About this exercise.
Within the entries below, find the portion that opens with the line containing "Lemma segment_ack_ok wr" and closes with the line containing "- assert (presync". Retype that portion exactly and only.

[Record excerpts]

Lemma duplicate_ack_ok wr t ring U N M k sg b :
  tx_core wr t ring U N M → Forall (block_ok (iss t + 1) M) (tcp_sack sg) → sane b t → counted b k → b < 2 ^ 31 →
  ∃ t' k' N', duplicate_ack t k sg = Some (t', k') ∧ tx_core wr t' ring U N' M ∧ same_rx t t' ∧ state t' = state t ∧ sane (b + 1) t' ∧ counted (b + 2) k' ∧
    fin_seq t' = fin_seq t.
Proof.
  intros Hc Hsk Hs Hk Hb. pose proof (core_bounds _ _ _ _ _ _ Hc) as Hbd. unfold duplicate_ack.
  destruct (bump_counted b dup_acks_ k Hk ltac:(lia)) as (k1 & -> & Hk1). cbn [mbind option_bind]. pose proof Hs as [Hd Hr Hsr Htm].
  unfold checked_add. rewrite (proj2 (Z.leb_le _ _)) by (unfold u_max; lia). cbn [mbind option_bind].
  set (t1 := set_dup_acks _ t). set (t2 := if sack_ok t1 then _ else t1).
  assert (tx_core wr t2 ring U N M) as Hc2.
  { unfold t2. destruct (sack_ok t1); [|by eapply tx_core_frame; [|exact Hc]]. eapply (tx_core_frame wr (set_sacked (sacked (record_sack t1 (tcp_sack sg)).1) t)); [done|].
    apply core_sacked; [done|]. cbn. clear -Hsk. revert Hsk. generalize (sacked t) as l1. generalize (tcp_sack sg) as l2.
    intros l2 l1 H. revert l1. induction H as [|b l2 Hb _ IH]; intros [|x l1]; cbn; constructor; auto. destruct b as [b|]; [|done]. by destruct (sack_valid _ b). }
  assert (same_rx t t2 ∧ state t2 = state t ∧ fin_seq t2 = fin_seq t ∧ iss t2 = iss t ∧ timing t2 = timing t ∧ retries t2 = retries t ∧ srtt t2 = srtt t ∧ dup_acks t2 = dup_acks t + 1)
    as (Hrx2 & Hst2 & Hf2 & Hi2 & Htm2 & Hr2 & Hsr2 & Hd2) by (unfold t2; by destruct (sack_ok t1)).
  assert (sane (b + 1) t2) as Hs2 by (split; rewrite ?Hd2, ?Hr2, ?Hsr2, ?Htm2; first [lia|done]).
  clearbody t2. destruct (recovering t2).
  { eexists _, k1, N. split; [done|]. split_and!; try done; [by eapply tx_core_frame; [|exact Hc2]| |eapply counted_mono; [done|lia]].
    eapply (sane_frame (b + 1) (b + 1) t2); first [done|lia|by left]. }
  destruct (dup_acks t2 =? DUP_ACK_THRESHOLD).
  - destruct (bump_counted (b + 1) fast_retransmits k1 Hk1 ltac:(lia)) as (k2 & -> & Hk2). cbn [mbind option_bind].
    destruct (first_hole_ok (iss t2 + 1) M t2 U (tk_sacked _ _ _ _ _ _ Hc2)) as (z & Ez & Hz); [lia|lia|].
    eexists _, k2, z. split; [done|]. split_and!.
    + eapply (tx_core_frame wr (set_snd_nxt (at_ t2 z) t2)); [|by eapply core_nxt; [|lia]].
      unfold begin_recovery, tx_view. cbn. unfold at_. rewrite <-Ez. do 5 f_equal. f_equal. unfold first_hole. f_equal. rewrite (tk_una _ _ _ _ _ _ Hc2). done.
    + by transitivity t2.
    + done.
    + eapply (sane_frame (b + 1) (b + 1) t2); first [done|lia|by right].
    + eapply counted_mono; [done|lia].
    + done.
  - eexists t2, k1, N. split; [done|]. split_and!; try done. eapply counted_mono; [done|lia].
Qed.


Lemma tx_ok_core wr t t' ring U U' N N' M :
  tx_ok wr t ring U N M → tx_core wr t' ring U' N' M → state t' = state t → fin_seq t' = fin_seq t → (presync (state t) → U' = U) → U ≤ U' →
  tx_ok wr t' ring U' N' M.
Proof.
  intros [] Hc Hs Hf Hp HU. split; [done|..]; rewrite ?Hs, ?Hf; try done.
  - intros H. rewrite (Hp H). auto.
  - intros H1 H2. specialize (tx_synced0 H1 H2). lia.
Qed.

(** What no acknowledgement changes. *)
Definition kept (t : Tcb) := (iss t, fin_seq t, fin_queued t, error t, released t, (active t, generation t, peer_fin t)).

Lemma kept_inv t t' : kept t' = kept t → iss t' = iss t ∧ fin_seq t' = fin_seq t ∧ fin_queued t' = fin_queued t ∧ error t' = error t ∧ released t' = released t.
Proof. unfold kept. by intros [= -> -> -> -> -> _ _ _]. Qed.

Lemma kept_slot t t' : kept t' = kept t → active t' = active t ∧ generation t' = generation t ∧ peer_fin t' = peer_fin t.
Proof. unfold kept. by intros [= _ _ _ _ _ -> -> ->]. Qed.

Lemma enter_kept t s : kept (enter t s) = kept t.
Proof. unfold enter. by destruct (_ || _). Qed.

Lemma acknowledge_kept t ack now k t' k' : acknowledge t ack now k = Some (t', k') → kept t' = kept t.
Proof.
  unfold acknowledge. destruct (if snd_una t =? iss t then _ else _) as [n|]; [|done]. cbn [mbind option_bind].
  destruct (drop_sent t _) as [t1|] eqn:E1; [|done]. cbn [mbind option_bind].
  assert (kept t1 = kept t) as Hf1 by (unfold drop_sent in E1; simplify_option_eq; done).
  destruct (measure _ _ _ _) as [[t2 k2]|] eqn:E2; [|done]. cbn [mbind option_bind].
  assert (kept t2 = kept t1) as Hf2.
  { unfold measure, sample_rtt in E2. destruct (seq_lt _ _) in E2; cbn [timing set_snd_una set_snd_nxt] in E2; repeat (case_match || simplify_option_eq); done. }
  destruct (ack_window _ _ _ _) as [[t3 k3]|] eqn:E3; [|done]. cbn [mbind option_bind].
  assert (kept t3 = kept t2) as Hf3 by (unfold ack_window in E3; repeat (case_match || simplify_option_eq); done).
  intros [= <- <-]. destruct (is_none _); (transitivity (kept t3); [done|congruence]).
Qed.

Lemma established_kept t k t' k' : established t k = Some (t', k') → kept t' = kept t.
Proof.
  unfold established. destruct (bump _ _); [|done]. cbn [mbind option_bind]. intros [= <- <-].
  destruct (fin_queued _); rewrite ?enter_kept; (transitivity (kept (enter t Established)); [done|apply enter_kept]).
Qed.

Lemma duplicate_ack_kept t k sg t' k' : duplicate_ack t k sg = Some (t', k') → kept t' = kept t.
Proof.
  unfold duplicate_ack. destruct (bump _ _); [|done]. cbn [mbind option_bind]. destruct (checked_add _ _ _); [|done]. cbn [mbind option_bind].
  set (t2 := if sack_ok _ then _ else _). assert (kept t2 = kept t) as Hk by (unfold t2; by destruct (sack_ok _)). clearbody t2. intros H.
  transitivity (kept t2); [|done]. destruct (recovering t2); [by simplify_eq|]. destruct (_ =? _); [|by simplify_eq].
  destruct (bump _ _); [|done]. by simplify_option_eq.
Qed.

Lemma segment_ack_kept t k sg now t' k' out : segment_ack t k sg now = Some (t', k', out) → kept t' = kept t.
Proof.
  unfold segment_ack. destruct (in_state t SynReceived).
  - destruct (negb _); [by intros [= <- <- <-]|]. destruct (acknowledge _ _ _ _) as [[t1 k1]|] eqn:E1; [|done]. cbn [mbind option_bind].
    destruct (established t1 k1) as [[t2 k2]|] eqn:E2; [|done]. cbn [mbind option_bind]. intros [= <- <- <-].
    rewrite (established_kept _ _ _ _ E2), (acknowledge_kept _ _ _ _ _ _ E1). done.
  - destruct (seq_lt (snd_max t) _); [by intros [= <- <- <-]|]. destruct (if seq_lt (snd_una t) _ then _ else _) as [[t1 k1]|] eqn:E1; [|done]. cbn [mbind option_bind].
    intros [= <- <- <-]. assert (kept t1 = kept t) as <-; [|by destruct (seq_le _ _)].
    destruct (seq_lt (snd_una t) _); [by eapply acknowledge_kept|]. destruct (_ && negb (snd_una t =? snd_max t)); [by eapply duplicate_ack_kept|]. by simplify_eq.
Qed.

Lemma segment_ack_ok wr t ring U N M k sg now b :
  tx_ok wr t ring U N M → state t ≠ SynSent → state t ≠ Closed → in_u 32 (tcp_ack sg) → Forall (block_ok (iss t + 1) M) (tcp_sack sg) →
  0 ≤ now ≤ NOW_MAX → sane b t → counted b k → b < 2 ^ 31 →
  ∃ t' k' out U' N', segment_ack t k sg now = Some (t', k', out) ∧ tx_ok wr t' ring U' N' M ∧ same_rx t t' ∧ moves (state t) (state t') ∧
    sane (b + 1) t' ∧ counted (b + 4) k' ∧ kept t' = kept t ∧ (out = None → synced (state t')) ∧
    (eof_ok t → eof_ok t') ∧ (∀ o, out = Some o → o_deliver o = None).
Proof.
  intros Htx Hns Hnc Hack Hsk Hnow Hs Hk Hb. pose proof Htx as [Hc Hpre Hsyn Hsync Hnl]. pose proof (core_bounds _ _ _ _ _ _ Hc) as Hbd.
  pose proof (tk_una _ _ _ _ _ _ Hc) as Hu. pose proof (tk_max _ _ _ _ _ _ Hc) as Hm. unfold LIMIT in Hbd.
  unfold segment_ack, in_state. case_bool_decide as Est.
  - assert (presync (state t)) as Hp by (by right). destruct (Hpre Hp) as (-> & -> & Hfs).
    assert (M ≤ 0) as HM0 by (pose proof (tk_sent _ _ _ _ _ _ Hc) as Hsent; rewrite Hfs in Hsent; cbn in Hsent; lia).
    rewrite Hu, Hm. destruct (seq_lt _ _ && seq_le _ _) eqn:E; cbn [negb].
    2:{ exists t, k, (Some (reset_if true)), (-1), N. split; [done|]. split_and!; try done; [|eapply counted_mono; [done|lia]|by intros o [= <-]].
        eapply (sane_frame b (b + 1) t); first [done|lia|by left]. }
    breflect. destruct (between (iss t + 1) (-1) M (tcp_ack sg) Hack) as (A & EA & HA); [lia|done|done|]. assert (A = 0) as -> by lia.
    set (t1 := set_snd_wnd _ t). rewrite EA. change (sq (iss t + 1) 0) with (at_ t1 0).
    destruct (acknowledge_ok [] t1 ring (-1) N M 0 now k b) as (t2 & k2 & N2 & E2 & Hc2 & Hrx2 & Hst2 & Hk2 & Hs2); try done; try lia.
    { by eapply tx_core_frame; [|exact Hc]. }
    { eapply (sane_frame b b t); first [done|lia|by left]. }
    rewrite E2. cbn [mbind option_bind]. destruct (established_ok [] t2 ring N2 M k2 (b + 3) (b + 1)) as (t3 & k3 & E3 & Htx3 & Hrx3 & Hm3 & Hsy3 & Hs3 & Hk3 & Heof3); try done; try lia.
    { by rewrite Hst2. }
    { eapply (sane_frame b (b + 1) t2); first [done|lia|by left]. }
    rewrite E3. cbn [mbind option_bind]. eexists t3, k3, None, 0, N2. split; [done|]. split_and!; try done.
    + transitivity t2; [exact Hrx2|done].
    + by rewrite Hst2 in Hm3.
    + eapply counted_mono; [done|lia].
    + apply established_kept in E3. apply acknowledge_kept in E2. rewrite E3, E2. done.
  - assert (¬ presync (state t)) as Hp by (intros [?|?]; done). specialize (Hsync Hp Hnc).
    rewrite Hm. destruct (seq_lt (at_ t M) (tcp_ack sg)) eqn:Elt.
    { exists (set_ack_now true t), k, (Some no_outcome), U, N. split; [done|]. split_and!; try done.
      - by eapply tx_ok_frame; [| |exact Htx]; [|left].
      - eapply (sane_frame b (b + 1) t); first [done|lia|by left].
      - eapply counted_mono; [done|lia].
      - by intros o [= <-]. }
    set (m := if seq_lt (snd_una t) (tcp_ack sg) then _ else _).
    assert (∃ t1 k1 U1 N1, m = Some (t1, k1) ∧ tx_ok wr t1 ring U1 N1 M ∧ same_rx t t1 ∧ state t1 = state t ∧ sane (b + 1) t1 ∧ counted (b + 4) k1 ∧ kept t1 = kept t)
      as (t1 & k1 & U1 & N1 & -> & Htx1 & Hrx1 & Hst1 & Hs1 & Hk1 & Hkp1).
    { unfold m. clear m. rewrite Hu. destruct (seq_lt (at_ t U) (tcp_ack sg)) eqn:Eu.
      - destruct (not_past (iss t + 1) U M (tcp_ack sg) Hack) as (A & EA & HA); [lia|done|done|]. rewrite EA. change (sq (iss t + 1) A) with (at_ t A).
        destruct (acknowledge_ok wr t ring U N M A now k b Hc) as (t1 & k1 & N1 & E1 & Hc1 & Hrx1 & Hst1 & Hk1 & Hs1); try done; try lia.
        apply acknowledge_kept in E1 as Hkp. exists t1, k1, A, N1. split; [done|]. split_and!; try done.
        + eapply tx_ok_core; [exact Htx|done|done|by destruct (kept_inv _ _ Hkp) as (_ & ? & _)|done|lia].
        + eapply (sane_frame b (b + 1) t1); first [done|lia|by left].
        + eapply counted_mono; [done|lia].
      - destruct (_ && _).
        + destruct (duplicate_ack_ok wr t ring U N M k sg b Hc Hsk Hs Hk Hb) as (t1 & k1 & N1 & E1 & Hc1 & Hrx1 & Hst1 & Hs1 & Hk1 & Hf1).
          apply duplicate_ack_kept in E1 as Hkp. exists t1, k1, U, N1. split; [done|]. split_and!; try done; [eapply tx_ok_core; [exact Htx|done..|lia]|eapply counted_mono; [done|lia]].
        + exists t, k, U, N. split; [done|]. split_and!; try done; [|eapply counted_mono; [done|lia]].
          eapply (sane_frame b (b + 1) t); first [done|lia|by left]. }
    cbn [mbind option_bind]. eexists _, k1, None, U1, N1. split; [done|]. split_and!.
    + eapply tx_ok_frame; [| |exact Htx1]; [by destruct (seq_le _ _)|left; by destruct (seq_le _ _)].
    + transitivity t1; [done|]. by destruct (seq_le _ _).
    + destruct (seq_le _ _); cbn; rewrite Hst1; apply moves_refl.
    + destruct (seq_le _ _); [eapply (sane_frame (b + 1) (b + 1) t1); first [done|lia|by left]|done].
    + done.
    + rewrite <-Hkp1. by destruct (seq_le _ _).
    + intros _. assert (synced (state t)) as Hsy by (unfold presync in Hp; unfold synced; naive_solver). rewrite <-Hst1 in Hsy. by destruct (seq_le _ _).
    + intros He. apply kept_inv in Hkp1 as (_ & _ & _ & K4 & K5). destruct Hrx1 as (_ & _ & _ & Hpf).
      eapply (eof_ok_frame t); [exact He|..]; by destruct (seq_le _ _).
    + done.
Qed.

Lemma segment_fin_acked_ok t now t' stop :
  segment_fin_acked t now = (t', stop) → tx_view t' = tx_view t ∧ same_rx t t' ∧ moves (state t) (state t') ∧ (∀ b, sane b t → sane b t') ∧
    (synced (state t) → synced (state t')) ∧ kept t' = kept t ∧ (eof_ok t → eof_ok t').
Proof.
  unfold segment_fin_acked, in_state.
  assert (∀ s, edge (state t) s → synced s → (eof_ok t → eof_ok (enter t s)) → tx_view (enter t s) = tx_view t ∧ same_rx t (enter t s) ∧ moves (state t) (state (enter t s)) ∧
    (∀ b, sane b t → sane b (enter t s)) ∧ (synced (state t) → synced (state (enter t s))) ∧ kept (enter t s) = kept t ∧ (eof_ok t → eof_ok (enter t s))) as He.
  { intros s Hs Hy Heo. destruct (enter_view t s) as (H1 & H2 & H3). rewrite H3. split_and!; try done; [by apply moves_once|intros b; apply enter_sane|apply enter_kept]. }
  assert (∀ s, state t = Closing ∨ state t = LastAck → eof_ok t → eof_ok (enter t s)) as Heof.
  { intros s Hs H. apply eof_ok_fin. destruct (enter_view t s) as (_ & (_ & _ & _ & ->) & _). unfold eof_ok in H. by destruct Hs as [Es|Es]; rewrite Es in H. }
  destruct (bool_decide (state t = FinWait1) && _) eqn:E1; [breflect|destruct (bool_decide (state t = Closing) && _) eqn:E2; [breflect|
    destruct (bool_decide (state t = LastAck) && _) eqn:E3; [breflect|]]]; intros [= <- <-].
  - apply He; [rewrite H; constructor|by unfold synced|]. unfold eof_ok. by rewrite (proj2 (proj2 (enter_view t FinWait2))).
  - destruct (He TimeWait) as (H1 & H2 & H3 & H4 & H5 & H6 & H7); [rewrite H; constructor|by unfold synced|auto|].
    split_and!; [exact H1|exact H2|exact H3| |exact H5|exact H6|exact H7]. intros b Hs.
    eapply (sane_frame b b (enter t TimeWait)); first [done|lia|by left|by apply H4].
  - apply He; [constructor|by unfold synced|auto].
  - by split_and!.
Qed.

[/Record excerpts]

Task result.
Lemma segment_ack_ok wr t ring U N M k sg now b :
  tx_ok wr t ring U N M → state t ≠ SynSent → state t ≠ Closed → in_u 32 (tcp_ack sg) → Forall (block_ok (iss t + 1) M) (tcp_sack sg) →
  0 ≤ now ≤ NOW_MAX → sane b t → counted b k → b < 2 ^ 31 →
  ∃ t' k' out U' N', segment_ack t k sg now = Some (t', k', out) ∧ tx_ok wr t' ring U' N' M ∧ same_rx t t' ∧ moves (state t) (state t') ∧
    sane (b + 1) t' ∧ counted (b + 4) k' ∧ kept t' = kept t ∧ (out = None → synced (state t')) ∧
    (eof_ok t → eof_ok t') ∧ (∀ o, out = Some o → o_deliver o = None).
Proof.
  intros Htx Hns Hnc Hack Hsk Hnow Hs Hk Hb. pose proof Htx as [Hc Hpre Hsyn Hsync Hnl]. pose proof (core_bounds _ _ _ _ _ _ Hc) as Hbd.
  pose proof (tk_una _ _ _ _ _ _ Hc) as Hu. pose proof (tk_max _ _ _ _ _ _ Hc) as Hm. unfold LIMIT in Hbd.
  unfold segment_ack, in_state. case_bool_decide as Est.
  - assert (presync (state t)) as Hp by (by right). destruct (Hpre Hp) as (-> & -> & Hfs).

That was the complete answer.